▶ **What you will do**: Would you repeat each of the lines below exactly?

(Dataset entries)

(* ===== verification/History.v ===== *)
(** * The history of a debugged simulation

    [crates/ic10-dap/src/main.rs], [TraceHistory]: the events of a debugged simulation
    are recorded with the effects they had and the hash of the state after them; every
    so often a checkpoint is kept.  Any retained state is reached again from the last
    checkpoint before it by running the recorded actions.  Old events are dropped with
    the checkpoints that anchor them, by number and by an estimate of the memory they
    take.  The estimates follow the capacities of vectors, which the allocator chooses:
    [record_bytes], [snapshot_bytes] and [sources_bytes] stand for them.  Sequence
    numbers stay below 2^64. *)

From S2P Require Import Prelude BTree Text F64 Knowledge Journal Scenario World Program Cpu Exec Behaviour Vm Lua Simulator Control.
Local Open Scope string_scope.
Local Open Scope Z_scope.

(** ** Records *)

(** Source: [crates/ic10-dap/src/main.rs] [ReplayAction] *)
Inductive ReplayAction :=
  | ActScheduled
  | ActInstruction (cpu : nat)
  | ActWorldTick
  | ActExternal
  | ActStop.

(** Source: [crates/ic10-dap/src/main.rs] [TraceRecord] *)
Record TraceRecord := {
  rc_sequence : Z;
  rc_tick : Z;
  rc_cpu : nat;
  rc_replay_line : Z;
  rc_line : Z;
  rc_source_id : Z;
  rc_action : ReplayAction;
  rc_event_flags : Z;
  rc_effects : EffectBatch;
  rc_error : option message;
  rc_state_hash : Z;
}.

▶ **Answer box**:
(* ===== verification/History.v ===== *)
(** * The history of a debugged simulation

    [crates/ic10-dap/src/main.rs], [TraceHistory]: the events of a debugged simulation
    are recorded with the effects they had and the hash of the state after them; every
    so often a checkpoint is kept.  Any retained state is reached again from the last
    checkpoint before it by running the recorded actions.  Old events are dropped with
    the checkpoints that anchor them, by number and by an estimate of the memory they
    take.  The estimates follow the capacities of vectors, which the allocator chooses:
    [record_bytes], [snapshot_bytes] and [sources_bytes] stand for them.  Sequence
    numbers stay below 2^64. *)

From S2P Require Import Prelude BTree Text F64 Knowledge Journal Scenario World Program Cpu Exec Behaviour Vm Lua Simulator Control.
Local Open Scope string_scope.
Local Open Scope Z_scope.

(** ** Records *)

(** Source: [crates/ic10-dap/src/main.rs] [ReplayAction] *)
Inductive ReplayAction :=
  | ActScheduled
  | ActInstruction (cpu : nat)
  | ActWorldTick
  | ActExternal
  | ActStop.

(** Source: [crates/ic10-dap/src/main.rs] [TraceRecord] *)
Record TraceRecord := {
  rc_sequence : Z;
  rc_tick : Z;
  rc_cpu : nat;
  rc_replay_line : Z;
  rc_line : Z;
  rc_source_id : Z;
  rc_action : ReplayAction;
  rc_event_flags : Z;
  rc_effects : EffectBatch;
  rc_error : option message;
  rc_state_hash : Z;
}.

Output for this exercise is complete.